Machine type | RISC-based distributed-memory multi-processor |
---|---|
Models | T3E, T3E-900, T3E-1200 |
Operating system | UNICOS/mk (micro kernel-based Unix) |
Connection structure | 3-D Torus |
Compilers | Fortran 77, Fortran 90, HPF, ANSI C, C++. |
Vendors information Web page | www.cray.com/products/systems/crayt3e/ |
Year of introduction | T3E, T3E-900: 1996, T3E-1200: 1997. |
System parameters:
Model | T3E | T3E-900 | T3E-1200 |
---|---|---|---|
Clock cycle | 3.3 ns | 2.2 ns | 1.67 ns |
Theor. peak performance | |||
Per proc. (64-bits) | 600 Mflop/s | 900 Mflop/s | 1200 Mflop/s |
Maximal | 1229 Gflop/s | 1843 Gflop/s | 2458 Gflop/s |
Main memory | |||
Memory/node | <= 2 GB | <= 2 GB | <= 2 GB |
Memory/maximal | <= 4 TB | <= 4 TB | <= 4 TB |
Communication bandwidth | 300 MB/s | 300 MB/s | 300 MB/s |
No. of processors | 16-2048 | 6-2048 | 6-2048 |
Remarks:
The T3E is the second generation of DM-MIMD systems from CRI. Lexically, it follows in name after its predecessor T3D which name referred to its connection structure: a 3-D torus. In this respect it has still the same interconnection structure as the T3D. In many other respects, however, there are quite some differences. A first and important difference is that no front-end system is required anymore (although it is still possible to connect to a Cray T90). The systems up to 128 processors are air-cooled. The larger ones, from 256-2,048 processors, are liquid cooled.
The T3E uses the DEC Alpha 21164 RISC processor for the T3E and the 21164A processor for the T3E-900 for its computational tasks just like the Avalon A12. Recently, a T3E-1200 is introduced that uses 21164A processors at a clock rate of only 1.67 ns but that identical in any other aspect to the T3E-900. Cray stresses that the processors are encapsulated in such a way that they can be exchanged easily for any other (faster) processor as soon as this would be available without affecting the macro-architecture of the system.

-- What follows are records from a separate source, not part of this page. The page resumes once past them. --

(** * Qubic Risk Radar frontend: a shallow embedding of the React client

    The development embeds the parts of the TypeScript frontend that the
    specification talks about: the exported domain types, the status badge,
    the route table and the route guard, the API client, the pagination
    controls of the list pages, and the onboarding wizard with its polling
    effect.  JavaScript numbers that only ever hold small integers (page
    numbers, wizard steps, timer delays) are modelled as [Z]; plain objects
    used as dictionaries and the browser's timer table are [gmap]s. *)

From Stdlib Require Import ZArith String Ascii List Bool Lia DecimalString.
From stdpp Require Import gmap strings list.
Import ListNotations.

Local Open Scope string_scope.
Local Open Scope Z_scope.

(* ===================================================================== *)
(** * Definitions *)
(* ===================================================================== *)

(** ** JavaScript helpers *)

Module Js.

(** Truthiness of a possibly missing string: [undefined] and the empty
    string are falsy. *)
Definition truthy (v : option string) : bool :=
  match v with
  | Some s => negb (String.eqb s "")
  | None => false
  end.

(** [a || dflt] where [a] is a possibly missing string. *)
Definition or_else (v : option string) (dflt : string) : string :=
  match v with
  | Some s => if String.eqb s "" then dflt else s
  | None => dflt
  end.

Definition ascii_toUpperCase (a : ascii) : ascii :=
  let n := nat_of_ascii a in
  if (Nat.leb 97 n && Nat.leb n 122)%bool then ascii_of_nat (n - 32) else a.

Each node in the system contains one processing element (PE) which in turn contains a CPU, memory, and a communication engine that takes care of communication between PEs. The bandwidth between nodes is quite high: 300 MB/s. Like the T3D, the T3E has hardware support for fast synchronisation. E.g., barrier synchronisation takes only one cycle per check.
In the microarchitecture most changes have taken place with the transition from the T3D to the T3E. First, there is only one CPU per node instead of two, which removes a source of asymmetry between processors. Second, the new node processor has a 96 KB 3-way set-associative secondary cache which may relieve some of the problems of data fetching that were present in the T3D where only a primary cache was present. Third, the Block Transfer Engine has been replaced by a set of E-registers and streaming registers that are much more flexible and that remove some odd restrictions on the size of shared arrays and the number of processes when using Cray-specific PVM. An interesting additional feature is the availability of 32 contexts per processor which opens the door for multiprocessing.
In the T3D all I/O had to be handled by the front-end, a system at least from the Cray Y-MP/E class. In the T3E distributed I/O is present. For every 8 PEs an I/O channel can be configured in the air-cooled systems and 1 I/O channel per 16 nodes in the liquid-cooled systems. The maximum bandwidth for a channel is about 1 GB/s, the actual speed will be in the order of 700 MB/s.
The T3E supports various programming models. Apart from PVM3 and MPI for message passing and HPF for data distribution, a Cray proprietary one-sided communication library, the so-called shmem library can be employed for message passing. In addition, the BSP library (see [7]), also a one-sided message passing library is available. The shmem library is implemented close to the hardware and shows very low latency of only 1.6 µs.
Measured Performances: In [2] a speed of 670 Gflop/s is reported for the solution of a dense linear system of order 128832 on a T3E-900 with 1320 processors. The efficiency for such an exercise is 56%.